As is my habit, I tend to be out there just after dawn and therefore miss a lot of the people that daily trudge the sea wall looking for the pipit. However of those I've seen or spoken too, it's clear that they tend to be of two types - the in, tick and out types and those that can be bothered to look at what else the site has to offer. The latter are often amazed at what they see, a Hooded Crow, White-fronted Geese, S.E.Owl's, male Hen Harriers, even a Twite or two and yet they'd of missed all of that if someone hadn't found a Richards Pipit for them.
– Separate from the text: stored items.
(** X9. The loop that tops up the grid. Started from a grid of at least
    one row and one column, it ends with at least [num_tiles] cells,
    never takes a row or a column away, leaves a grid that is already
    large enough alone, stops as soon as there are enough cells (the
    grid without the row or column added last was too small), and, by
    always growing the smaller side, never makes the grid more lopsided
    than it was, up to one. *)
Theorem grow_grid_balanced (num_tiles n_lat n_lon : Z) :
  1 <= n_lat -> 1 <= n_lon ->
  let r := grow_grid (Z.to_nat num_tiles) num_tiles n_lat n_lon in
  num_tiles <= fst r * snd r
  /\ n_lat <= fst r /\ n_lon <= snd r
  /\ (num_tiles <= n_lat * n_lon -> r = (n_lat, n_lon))
  /\ (r = (n_lat, n_lon)
      \/ (fst r - 1) * snd r < num_tiles \/ fst r * (snd r - 1) < num_tiles)
  /\ Z.abs (fst r - snd r) <= Z.max (Z.abs (n_lat - n_lon)) 1.
Proof.
  intros Ha Hb r.
  pose proof (grow_grid_spec (Z.to_nat num_tiles) num_tiles n_lat n_lon Ha Hb) as H.
  pose proof (grow_grid_shape (Z.to_nat num_tiles) num_tiles n_lat n_lon) as H'.
  cbv zeta in H'. fold r in H'. fold r in H.
  destruct r as [a' b']. cbn [fst snd] in *.
  destruct H as (_ & _ & H); [nia|].
  destruct H' as (H1 & H2 & H3 & H4 & H5). repeat split; try done.
Qed.

Lemma grow_grid_balanced_witness :
  let r := grow_grid (Z.to_nat 12) 12 1 3 in
  12 <= fst r * snd r
  /\ 1 <= fst r /\ 3 <= snd r
  /\ (12 <= 1 * 3 -> r = (1, 3))
  /\ (r = (1, 3) \/ (fst r - 1) * snd r < 12 \/ fst r * (snd r - 1) < 12)
  /\ Z.abs (fst r - snd r) <= Z.max (Z.abs (1 - 3)) 1.
Proof. apply (grow_grid_balanced 12 1 3); lia. Defined.

(** ** A box inverted on both axes *)



Import Api.

(** ** Coordinates *)

Lemma validate_lat_ok v r : Schemas.validate_lat v = Ok r <-> ((-90 <= v <= 90)%Q /\ r = v).
Proof.
  unfold Schemas.validate_lat.
  destruct (Qle_bool (-90) v) eqn:E1; destruct (Qle_bool v 90) eqn:E2; cbn [andb];
    try (apply Qle_bool_iff in E1); try (apply Qle_bool_iff in E2); split;
    try (intros [= <-]; done); try (intros [[H1 H2] ->]; try done).
  - rewrite <- Qle_bool_iff in H2. congruence.
  - rewrite <- Qle_bool_iff in H1. congruence.
  - rewrite <- Qle_bool_iff in H1. congruence.
Qed.

Lemma validate_lon_ok v r : Schemas.validate_lon v = Ok r <-> ((-180 <= v <= 180)%Q /\ r = v).
Proof.
  unfold Schemas.validate_lon.
  destruct (Qle_bool (-180) v) eqn:E1; destruct (Qle_bool v 180) eqn:E2; cbn [andb];
    try (apply Qle_bool_iff in E1); try (apply Qle_bool_iff in E2); split;
    try (intros [= <-]; done); try (intros [[H1 H2] ->]; try done).
  - rewrite <- Qle_bool_iff in H2. congruence.
  - rewrite <- Qle_bool_iff in H1. congruence.
  - rewrite <- Qle_bool_iff in H1. congruence.
Qed.

Lemma rbind_ok_inv {A B} (r : result A) (k : A -> result B) b :
  rbind r k = Ok b <-> exists a, r = Ok a /\ k a = Ok b.
Proof.
  destruct r as [a|e]; cbn [rbind]; split.
  - eauto.
  - intros (a' & [= <-] & H). done.
  - done.
  - intros (a' & [=] & _).
Qed.

(** X11. A bounding box can be built exactly when both latitudes lie in
    [-90, 90] and both longitudes in [-180, 180], bounds included; the
    box built then holds the four numbers unchanged. How south compares
    to north, or west to east, plays no part. *)
Theorem bbox_new_bounds (s w n e : Q) :
  ((exists b, Schemas.BBox_new s w n e = Ok b)
   <-> ((-90 <= s <= 90) /\ (-180 <= w <= 180)
        /\ (-90 <= n <= 90) /\ (-180 <= e <= 180))%Q)
  /\ (forall b, Schemas.BBox_new s w n e = Ok b -> b = mkBBox s w n e).
Proof.
  assert (H : forall b, Schemas.BBox_new s w n e = Ok b
              <-> (((-90 <= s <= 90) /\ (-180 <= w <= 180)
                    /\ (-90 <= n <= 90) /\ (-180 <= e <= 180))%Q
                   /\ b = mkBBox s w n e)).
  { intros b. unfold Schemas.BBox_new. rewrite rbind_ok_inv. split.
    - intros (s' & Hs & H). apply validate_lat_ok in Hs as [Hs ->].
      apply rbind_ok_inv in H as (w' & Hw & H). apply validate_lon_ok in Hw as [Hw ->].
      apply rbind_ok_inv in H as (n' & Hn & H). apply validate_lat_ok in Hn as [Hn ->].
      apply rbind_ok_inv in H as (e' & He & H). apply validate_lon_ok in He as [He ->].
      injection H as <-. done.
    - intros ((Hs & Hw & Hn & He) & ->).
      exists s. split; [by apply validate_lat_ok|].
      apply rbind_ok_inv. exists w. split; [by apply validate_lon_ok|].
      apply rbind_ok_inv. exists n. split; [by apply validate_lat_ok|].
      apply rbind_ok_inv. exists e. split; [by apply validate_lon_ok|]. done. }
  split.
  - split.
    + intros [b Hb]. apply H in Hb. tauto.
    + intros Hr. eexists. apply H. done.
  - intros b Hb. apply H in Hb. tauto.
Qed.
Couple such excitement with a trip to Minster Beach, just a few miles away and they will of had a twitching good day. The Shorelark is along a shingle bank sea defence just a mile or so from my house and as I write this I can see from my window, people with scopes looking for it. I have walked over there a couple of times and had a look at a bird that is far more delightful to look at than the rather plain and non-descript Richards Pipit. The Shorelark is a very easy bird to get within a few yards of as well as it scurries about looking for food among the stones and the weeds but then I guess that where it comes from it doesn't normally have humans with cameras and scopes encircling it on a daily basis and therefore hasn't learnt fear. Generally, what I've seen there, most people have been content and delighted, to get within just five or six yards of the bird but there has also been the odd one that has to get that extra yard closer. That disturbs the bird up to fly further along the beach and off everybody then scurries to sometimes disturb it on again.
Roll on the Spring!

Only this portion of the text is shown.